(** C1, as the code has it.  For a whole sample count [n] between 2 and
    1000 the loop pushes exactly [n] domain points, the one at index [i]
    being [minX + i * step] with [step = (maxX - minX) / (n - 1)], each of
    the operations rounded to binary64.  With [minX] and [step] finite the
    first point is [minX] (a zero when [minX] is one).  With finite bounds,
    every point that is finite lies within [tolerance] of the point of the
    same index among [n] evenly spaced points from [minX] to [maxX]; the
    last one, within [tolerance] of [maxX].  With both bounds within
    [safeBound] in absolute value, the step and all the points are finite.
    Beyond it a point need not be: when [minX] is finite and [maxX - minX]
    overflows to an infinity, [step] is that infinity, the first point is
    [NaN] and every other point is that infinity. *)
Theorem sampler_points_binary64 (a b : spec_float) (n : nat) :
  (2 <= n <= 1000)%nat ->
  let h := step64 a b (Binary64.of_nat n) in
  let xs := xValues64 a b (Binary64.of_nat n) in
  List.length xs = n
  /\ (forall i, (i < n)%nat ->
        nth_error xs i
        = Some (Binary64.add a (Binary64.mul (Binary64.of_nat i) h)))
  /\ (Binary64.isFinite a = true -> Binary64.isFinite h = true ->
        nth_error xs 0 = Some a
        \/ exists s s', a = S754_zero s
                        /\ nth_error xs 0 = Some (S754_zero s'))
  /\ (Binary64.isFinite a = true -> Binary64.isFinite b = true ->
      forall i x, nth_error xs i = Some x -> Binary64.isFinite x = true ->
        (Qabs (Binary64.value x
               - evenPoint (Binary64.value a) (Binary64.value b) n i)
         <= tolerance (Binary64.value a) (Binary64.value b))%Q)
  /\ (Binary64.isFinite a = true -> Binary64.isFinite b = true ->
      forall x, nth_error xs (n - 1) = Some x -> Binary64.isFinite x = true ->
        (Qabs (Binary64.value x - Binary64.value b)
         <= tolerance (Binary64.value a) (Binary64.value b))%Q)
  /\ (Binary64.isFinite a = true -> Binary64.isFinite b = true ->
      (Qabs (Binary64.value a) <= safeBound)%Q ->
      (Qabs (Binary64.value b) <= safeBound)%Q ->
      Binary64.isFinite h = true
      /\ forall i x, nth_error xs i = Some x -> Binary64.isFinite x = true)
  /\ (forall s, Binary64.isFinite a = true ->
        Binary64.sub b a = S754_infinity s ->
        h = S754_infinity s
        /\ nth_error xs 0 = Some S754_nan
        /\ forall i, (1 <= i < n)%nat ->
             nth_error xs i = Some (S754_infinity s)).
Proof.
  intros [Hlo Hhi] h xs.
  assert (Hxs : xs = map (fun i => Binary64.add a
                                     (Binary64.mul (Binary64.of_nat i) h))
                         (seq 0 n)).
  { unfold xs. rewrite <- xValues64_unfold.
    rewrite (pushPoints64_count a b n Hhi) by (unfold maxPoints; lia).
    now rewrite Nat.sub_0_r. }
  assert (Hnth : forall i, (i < n)%nat ->
            nth_error xs i
            = Some (Binary64.add a (Binary64.mul (Binary64.of_nat i) h))).
  { intros i Hi. rewrite Hxs, nth_error_map, nth_error_seq.
    destruct (Nat.ltb_spec i n); [reflexivity | lia]. }
  assert (Hlen : List.length xs = n).
  { rewrite Hxs. now rewrite length_map, length_seq. }
  assert (Htol : Binary64.isFinite a = true -> Binary64.isFinite b = true ->
            forall i x, nth_error xs i = Some x ->
              Binary64.isFinite x = true ->
              (Qabs (Binary64.value x
                     - evenPoint (Binary64.value a) (Binary64.value b) n i)
               <= tolerance (Binary64.value a) (Binary64.value b))%Q).
  { intros Ha Hb i x Hx Hfin.
    assert (Hi : (i < n)%nat).
    { rewrite <- Hlen. apply nth_error_Some. rewrite Hx. discriminate. }
    rewrite Hnth in Hx by exact Hi. injection Hx as <-.
    now apply point_within_tolerance. }
  split; [exact Hlen |].
  split; [exact Hnth |].
  split.
  { intros Ha Hh. rewrite Hnth by lia.
    change (Binary64.of_nat 0) with (S754_zero false).
    destruct a as [sa | sa | | sa ma ea]; try discriminate;
      destruct h as [sh | sh | | sh mh eh]; try discriminate.
    + right. exists sa.
      destruct sa, sh; eexists; split; reflexivity.
    + right. exists sa.
      destruct sa, sh; eexists; split; reflexivity.
    + left. reflexivity.
    + left. reflexivity. }
  split; [exact Htol |].
  split.
  { intros Ha Hb x Hx Hfin.
    pose proof (Htol Ha Hb (n - 1)%nat x Hx Hfin) as H.
    assert (E : (evenPoint (Binary64.value a) (Binary64.value b) n (n - 1)
                 == Binary64.value b)%Q).
    { unfold evenPoint.
      replace (Z.of_nat (n - 1)) with (Z.of_nat n - 1)%Z by lia.
      assert (Hn1 : (1 <= inject_Z (Z.of_nat n - 1))%Q).
      { change 1%Q with (inject_Z 1). rewrite <- Zle_Qle. lia. }
      field. lra. }
    rewrite E in H. exact H. }
  split.
  { intros Ha Hb HA HB. split.
    - exact (proj1 (points_finite a b n 0 (conj Hlo Hhi) ltac:(lia)
                      Ha Hb HA HB)).
    - intros i x Hx.
      assert (Hi : (i < n)%nat).
      { rewrite <- Hlen. apply nth_error_Some. rewrite Hx. discriminate. }
      rewrite Hnth in Hx by exact Hi. injection Hx as <-.
      exact (proj2 (points_finite a b n i (conj Hlo Hhi) Hi Ha Hb HA HB)). }
  intros s Ha Hsub.
  assert (Hh : h = S754_infinity s).
  { unfold h, step64. rewrite Hsub.
    destruct n as [| [| k]]; [lia | lia |].
    destruct (counter_facts k ltac:(lia)) as (_ & _ & Hp).
    apply positive_inv in Hp. destruct Hp as (m & e & ->).
    cbn. now rewrite xorb_false_r. }
  split; [exact Hh |]. split.
  + rewrite Hnth by lia. rewrite Hh.
    change (Binary64.of_nat 0) with (S754_zero false).
    destruct a as [sa | sa | | sa ma ea]; try discriminate; reflexivity.
  + intros i Hi. rewrite Hnth by lia. rewrite Hh.
    destruct (counter_positive i ltac:(lia)) as (m & e & ->).
    destruct a as [sa | sa | | sa ma ea]; try discriminate; reflexivity.
Qed.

## Work order
Which lines of the material above hold the string "isFinite"? Pull them out.

## Solution to this task
  /\ (Binary64.isFinite a = true -> Binary64.isFinite h = true ->
  /\ (Binary64.isFinite a = true -> Binary64.isFinite b = true ->
      forall i x, nth_error xs i = Some x -> Binary64.isFinite x = true ->
  /\ (Binary64.isFinite a = true -> Binary64.isFinite b = true ->
      forall x, nth_error xs (n - 1) = Some x -> Binary64.isFinite x = true ->
  /\ (Binary64.isFinite a = true -> Binary64.isFinite b = true ->
      Binary64.isFinite h = true
      /\ forall i x, nth_error xs i = Some x -> Binary64.isFinite x = true)
  /\ (forall s, Binary64.isFinite a = true ->
  assert (Htol : Binary64.isFinite a = true -> Binary64.isFinite b = true ->
              Binary64.isFinite x = true ->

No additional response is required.